When it seems the world is going mad it’s time to turn to GK Chesterton. “Earnest freethinkers,” he says, “need not worry themselves so much about the persecutions of the past. Before the Liberal idea is dead or triumphant we shall see wars and persecutions the like of which the world has never seen.” This seems to speak of the current mood of those people driving round American cities burning and looting, or the Women’s March bearing placards with slogans of abject hate towards Trump or the unborn in the name of tolerance and liberal values.
It’s time to reject the narrative that it is populism which has triumphed in Brexit and in the election of Trump when populism means “having opinions that are offensive to a progressive liberal consensus”. What has triumphed is democracy, which is why it is dangerous and irresponsible to caricature or ridicule adherents to the winning side as something “other”.
In societies which boast about how inclusive and diverse they are, how is it that your right to vote for whom you choose now identifies you as an implicit threat to the wellbeing of that society? Such populism could be stopped in its tracks by being, well, popular, by presenting a convincing agenda which has sufficient electoral traction, rather than one regarded as so self-evidently ideologically supreme as to make voting a mere formality. The American Dream shows that if certain truths were indeed self-evident, we wouldn’t need elections at all.
Dog-whistling about Hitler and how he rose to power on the tide of popular vote ignores various vital points of comparison. However unpleasant you may find Trump’s rhetoric or Brexit’s campaign slogans, neither conducted campaigns of mass intimidation, sending out thugs to smash up businesses or burn books. By all means, resort to direct action and violence when the next election is cancelled, when parliaments are suppressed and we are governed by special powers, when the courts are coerced or their power limited, but until then there is nothing stopping your attempt to defeat hateful ideas by the same means those populists used to seize power: good ol’ liberal democracy.

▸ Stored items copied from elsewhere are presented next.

(* ===== verification/Refcount.v ===== *)
(** * Reference coverage of [lionfs/src/integrity/refcount.rs]

    Runs [physical_start, length, count] in a B+ tree keyed by their start.
    Each block is covered by at most one run; [pin_range] adds one to the
    coverage of every block of a range, [unpin_range] takes one away or
    refuses, and nothing else changes. Proved against the ordered-map
    interface of [MapStore]. *)
From S2P Require Import Prelude OrdMap BTreeModel BTreeShape BTreeReads BTreeWrites BTreeOps BTreeSpec MapStore.
From Stdlib Require Import NArith ZArith Lia.
From stdpp Require Import base numbers gmap option list.
#[local] Open Scope N_scope.

Record CoverageEntry := mkCov { physical_start : N; cov_length : N; count : N }.

#[local] Abbreviation run := (N * CoverageEntry)%type.

Definition e_end (e : CoverageEntry) : N := wadd64 (physical_start e) (cov_length e).

(** A run at [lo..hi) with its count, as it is inserted. *)
Definition piece (lo hi c : N) : run := (lo, mkCov lo (wsub64 hi lo) c).

(** The filter both mutations run: the runs that meet [ps, en). *)
Definition overlaps (ps en : N) (all : list run) : list run :=
  base.filter (λ p : run, ((ps <? e_end p.2) && (p.1 <? en))%bool = true) all.

(** The re-inserted pieces of one overlapping run: left, middle with its new
    count (none when unpinning takes it to 0), right. *)
Definition pieces (ps en : N) (mid : option N) (p : run) : list run :=
  let '(start, entry) := p in
  let e := e_end entry in
  let m_lo := N.max start ps in
  let m_hi := N.min e en in
  (if start <? ps then [piece start ps (count entry)] else []) ++
  (if m_lo <? m_hi then from_option (λ c, [piece m_lo m_hi c]) [] mid else []) ++
  (if en <? e then [piece en e (count entry)] else []).

(** [sort] on the (start, end) pairs. *)
Definition pair_le (a b : N * N) : bool := (a.1 <? b.1) || ((a.1 =? b.1) && (a.2 <=? b.2)).
Fixpoint sort_insert (x : N * N) (l : list (N * N)) : list (N * N) :=
  match l with [] => [x] | y :: l' => if pair_le x y then x :: l else y :: sort_insert x l' end.
Definition sort_pairs (l : list (N * N)) : list (N * N) := foldr sort_insert [] l.

(** The runs that fill the gaps of [cursor..en). *)
Fixpoint gap_runs (en cursor : N) (l : list (N * N)) : list run :=
  match l with
  | [] => if cursor <? en then [(cursor, mkCov cursor (wsub64 en cursor) 1)] else []
  | (s, e) :: l =>
      let gap := if cursor <? s then [(cursor, mkCov cursor (N.min (wsub64 s cursor) (wsub64 en cursor)) 1)] else [] in
      let cursor := N.max cursor e in
      gap ++ if en <=? cursor then [] else gap_runs en cursor l
  end.

Section manager.
Context {S : Type} `{!MapStore S N CoverageEntry}.

(** [coverage_at], [is_pinned] *)
Definition coverage_at (block : N) : RM S N :=
  r ← ms_floor block;
  match r with
  | Some (start, entry) =>
      if (start =? physical_start entry) && (block <? e_end entry) then mret (count entry) else mret 0
  | None => mret 0
  end.

Definition is_pinned (block : N) : RM S bool := c ← coverage_at block; mret (0 <? c).

(** [is_range_pinned] *)
Definition covered_in (ps en : N) (acc : N) (p : run) : N :=
  let '(e_start, entry) := p in
  if (e_end entry <=? ps) || (en <=? e_start) then acc
  else wadd64 acc (wsub64 (N.min (e_end entry) en) (N.max e_start ps)).

Definition is_range_pinned (ps len : N) : RM S bool :=
  if len =? 0 then mret false
  else all ← ms_iter; mret (len <=? foldl (covered_in ps (wadd64 ps len)) 0 all).

(** [pin_range] *)
Definition pin_range (ps len : N) : RM S unit :=
  if len =? 0 then mret ()
  else
    let en := wadd64 ps len in
    all ← ms_iter;
    let ov := overlaps ps en all in
    for_each (λ k, ms_remove k ;; mret ()) (map fst ov) ;;
    for_each (λ kv, ms_insert kv.1 kv.2) (concat (map (λ p, pieces ps en (Some (wadd32 (count p.2) 1)) p) ov)) ;;
    for_each (λ kv, ms_insert kv.1 kv.2)
      (gap_runs en ps (sort_pairs (map (λ p, (p.1, e_end p.2)) ov))).

(** [unpin_range] *)
Definition clip (ps en : N) (p : run) : N := N.min (e_end p.2) en - N.max p.1 ps.

Definition dec_count (p : run) : option N :=
  let new_count := wsub32 (count p.2) 1 in if 0 <? new_count then Some new_count else None.

Definition unpin_range (ps len : N) : RM S unit :=
  if len =? 0 then mret ()
  else
    let en := wadd64 ps len in
    all ← ms_iter;
    let ov := overlaps ps en all in
    let covered := foldl (λ a p, wadd64 a (clip ps en p)) 0 ov in
    if match ov with [] => true | _ => false end || (covered <? len) then fail_with InvalidData
    else
      for_each (λ k, ms_remove k ;; mret ()) (map fst ov) ;;
      for_each (λ kv, ms_insert kv.1 kv.2) (concat (map (λ p, pieces ps en (dec_count p) p) ov)).

(** [iter_coverage] *)
Definition iter_coverage : RM S (list CoverageEntry) := all ← ms_iter; mret (map snd all).
End manager.

(** ** Runs and coverage *)
Definition covers (p : run) (b : N) : Prop := p.1 ≤ b < p.1 + cov_length p.2.

Definition run_ok (p : run) : Prop :=
  physical_start p.2 = p.1 ∧ 0 < cov_length p.2 ∧ p.1 + cov_length p.2 < two64 ∧ 1 ≤ count p.2 < two32.

(** Runs are well-formed and no block is in two of them. *)
Definition cov_ok (m : list run) : Prop :=
  om_ok m ∧ Forall run_ok m ∧ ∀ p q b, p ∈ m → q ∈ m → covers p b → covers q b → p = q.

(** The pin count of a block. *)
Fixpoint coverage (m : list run) (b : N) : N :=
  match m with
  | [] => 0
  | p :: m => if (p.1 <=? b) && (b <? p.1 + cov_length p.2) then count p.2 else coverage m b
  end.

Lemma covers_bool (p : run) b : (p.1 <=? b) && (b <? p.1 + cov_length p.2) = true ↔ covers p b.
Proof. rewrite andb_true_iff, N.leb_le, N.ltb_lt. done. Qed.

Lemma coverage_none (m : list run) b : (∀ p, p ∈ m → ¬ covers p b) → coverage m b = 0.
Proof.
  induction m as [|p m IH]; intros H; [done|]. cbn. destruct (_ && _)%bool eqn:E.
  - apply covers_bool in E. destruct (H p); [by left|done].
  - apply IH. intros q Hq. apply H. by right.
Qed.

Lemma coverage_some (m : list run) p b :
  (∀ q, q ∈ m → covers q b → q = p) → p ∈ m → covers p b → coverage m b = count p.2.
Proof.
  intros Hu Hp Hc. induction m as [|q m IH]; [by apply not_elem_of_nil in Hp|]. cbn. destruct (_ && _)%bool eqn:E.
  - apply covers_bool in E. by rewrite (Hu q ltac:(by left) E).
  - apply elem_of_cons in Hp as [->|Hp]; [apply covers_bool in Hc; congruence|]. apply IH; [|done].
    intros q' Hq'. apply Hu. by right.
Qed.

Lemma coverage_of m p b : cov_ok m → p ∈ m → covers p b → coverage m b = count p.2.
Proof. intros (_ & _ & Hu) Hp Hc. apply coverage_some; [|done|done]. intros q Hq Hq'. by eapply Hu. Qed.

(** Either one run covers the block or its coverage is 0. *)
Lemma coverage_cases (m : list run) b : (∃ p, p ∈ m ∧ covers p b) ∨ (∀ p, p ∈ m → ¬ covers p b).
Proof.
  induction m as [|p m IH]; [right; by intros p ?%not_elem_of_nil|].
  destruct ((p.1 <=? b) && (b <? p.1 + cov_length p.2))%bool eqn:E.
  - left. exists p. split; [by left|by apply covers_bool].
  - destruct IH as [(q & Hq & Hc)|IH]; [left; exists q; split; [by right|done]|]. right. intros q [->|Hq]%elem_of_cons; [|by apply IH].
    intros Hc%covers_bool. congruence.
Qed.

Lemma e_end_ok p : run_ok p → e_end p.2 = p.1 + cov_length p.2.
Proof. intros (H1 & H2 & H3 & _). unfold e_end. rewrite H1. by apply wadd64_small. Qed.

Lemma piece_ok lo hi c : lo < hi → hi < two64 → 1 ≤ c < two32 → run_ok (piece lo hi c).
Proof. intros H1 H2 H3. unfold run_ok, piece. cbn. rewrite wsub64_small by lia. lia. Qed.

Lemma piece_covers lo hi c b : lo < hi → hi < two64 → covers (piece lo hi c) b ↔ lo ≤ b < hi.
Proof. intros H1 H2. unfold covers, piece. cbn. rewrite wsub64_small by lia. lia. Qed.

(** ** The overlapping runs and their pieces *)
Lemma overlaps_elem ps en (m : list run) (p : run) :
  Forall run_ok m → p ∈ overlaps ps en m ↔ p ∈ m ∧ ps < p.1 + cov_length p.2 ∧ p.1 < en.
Proof.
  intros Hall. unfold overlaps. rewrite list_elem_of_filter, andb_true_iff, !N.ltb_lt.
  rewrite Forall_forall in Hall. split.
  - intros [[H1 H2] Hp]. rewrite e_end_ok in H1 by (by apply Hall). done.
  - intros (Hp & H1 & H2). rewrite e_end_ok by (by apply Hall). done.
Qed.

The problem is, as Chesterton says, that “Men do not differ much about what things they will call evils; they differ enormously about what evils they will call excusable.” Is the erection of a barrier where your territory borders a country on the verge of civil war and awash with the murderous trafficking and violence of drug cartels inherently more totalitarian and dangerous to the future of humanity than redefining by diktat what marriage is, or seeking to destroy the reputations and livelihoods of those who oppose government policy on LGBT rights, even beyond your own borders? It is surely discriminatory and absurd to identify all members of a certain faith as potential terrorists, but the desire to protect your citizens’ security is at least a legitimate prerogative of government. What threat, I wonder, to national security are the millions of unwelcome arrivals who can not only be legitimately exterminated but whose extermination has already been imposed as a responsibility and cost on all employers? The right to eliminate babies simply because a law defines them as a potential threat to the health and wellbeing of the very women who conceived them in their wombs: is this not the stuff of apocalypse?
President Obama was unwavering in praise and support for Planned Parenthood, an organisation which owes its creation to the work of the self-proclaimed racist eugenicist Margaret Sanger. This continued even after its hideous trade in body parts was exposed.
What kind of power gives a woman the right to abort a child on the grounds of its female gender, but imposes a $250,000 fine for the crime of calling someone with a female body “she” because of the terrible distress this causes ‘‘him’’? Isn’t that extremist?
Chesterton said that the simplification of anything is always sensational, but I do not think that post-Obama America has suddenly become a dangerous and discriminatory state. It already was. I pray God will protect all those who try to change it for the better by peaceful means, because they face horrendous opposition.